Search code examples

How to increase the processing speed of mysql query in pandas

My ids in tuple is below

ids = tuple(df1['ids'])

the ids has 100k rows

My query


SELECT id, COUNT(*) AS Count 
WHERE status = 'JOINED' AND id IN {ids} 

connection is a method which establish connection with username and password

df2 = connection('mysqldb', q_id)

It's taking too much time to get the result.

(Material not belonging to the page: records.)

(** C8. Each of the three cards has exactly three highlights. *)
Theorem cards_three_highlights (p : LatestChangesProps) :
  let t := LatestChanges p in
  map (option_map (λ c, length (highlights c))) (panel_cards t)
  = [Some 3; Some 3; Some 3]
  ∧ map (λ e, length (getElementsByClassName "highlight-item" e)) (card_elements t)
    = [3; 3; 3].
Proof. intros t. subst t. split; reflexivity. Qed.

(** C10. For every style-class input the tree has exactly one anchor
    element: the only child of the trailing link wrapper, with href
    "./changelog". *)
Theorem view_all_link_only_anchor (p : LatestChangesProps) :
  let t := LatestChanges p in
  ∃ wrapper a : node,
    last (childNodes t) = Some wrapper
    ∧ classList wrapper = ["view-all-link"]
    ∧ childNodes wrapper = [a]
    ∧ tagName a = Some "a"
    ∧ anchors t = [a]
    ∧ getAttribute "href" a = Some "./changelog".
Proof.
  intros t. subst t. eexists _, _. split; [reflexivity|].
  repeat split; reflexivity.
Qed.

(** ** The site configuration *)

Lemma redirects_singleton :
  Astro.redirects buildConfig = {[ "/code-expert-agent" := "/code-research" ]}.
Proof.
  unfold buildConfig, defineConfig, object. simpl. apply insert_empty.
Qed.

Lemma redirects_lookup (k v : string) :
  Astro.redirects buildConfig !! k = Some v
  ↔ k = "/code-expert-agent" ∧ v = "/code-research".
Proof.
  rewrite redirects_singleton, lookup_singleton_Some.
  split; intros [<- <-]; by split.
Qed.

(** C5. The redirects of the configuration are exactly one pair: the old
    path "/code-expert-agent" is sent to "/code-research". *)
Theorem buildConfig_redirects :
  map_to_list (Astro.redirects buildConfig)
  = [("/code-expert-agent", "/code-research")]
  ∧ size (Astro.redirects buildConfig) = 1
  ∧ ∀ k v : string,
      Astro.redirects buildConfig !! k = Some v
      ↔ k = "/code-expert-agent" ∧ v = "/code-research".
Proof.
  split; [|split; [|apply redirects_lookup]]; rewrite redirects_singleton.
  - apply map_to_list_singleton.
  - apply map_size_singleton.
Qed.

How to increase the processing speed of mysql query in pandas?


  • Please provide SHOW CREATE TABLE news.

    It needs to include

     INDEX(status, id)

    Is id the PRIMARY KEY? If so, then this is a rather weird query to write:

    SELECT id, COUNT(*) AS Count 
        FROM NEWS 
        WHERE status = 'JOINED'
          AND id IN {ids} 
        GROUP BY 1

    because all the counts will be "1". (This is because the PRIMARY KEY is "unique").

    To find out how many of those ids are 'JOINED':

    SELECT COUNT(*) AS Count 
        FROM NEWS 
        WHERE status = 'JOINED'
          AND id IN {ids} 

    To find out which of the ids are 'JOINED':

    SELECT id 
        FROM NEWS 
        WHERE status = 'JOINED'
          AND id IN {ids}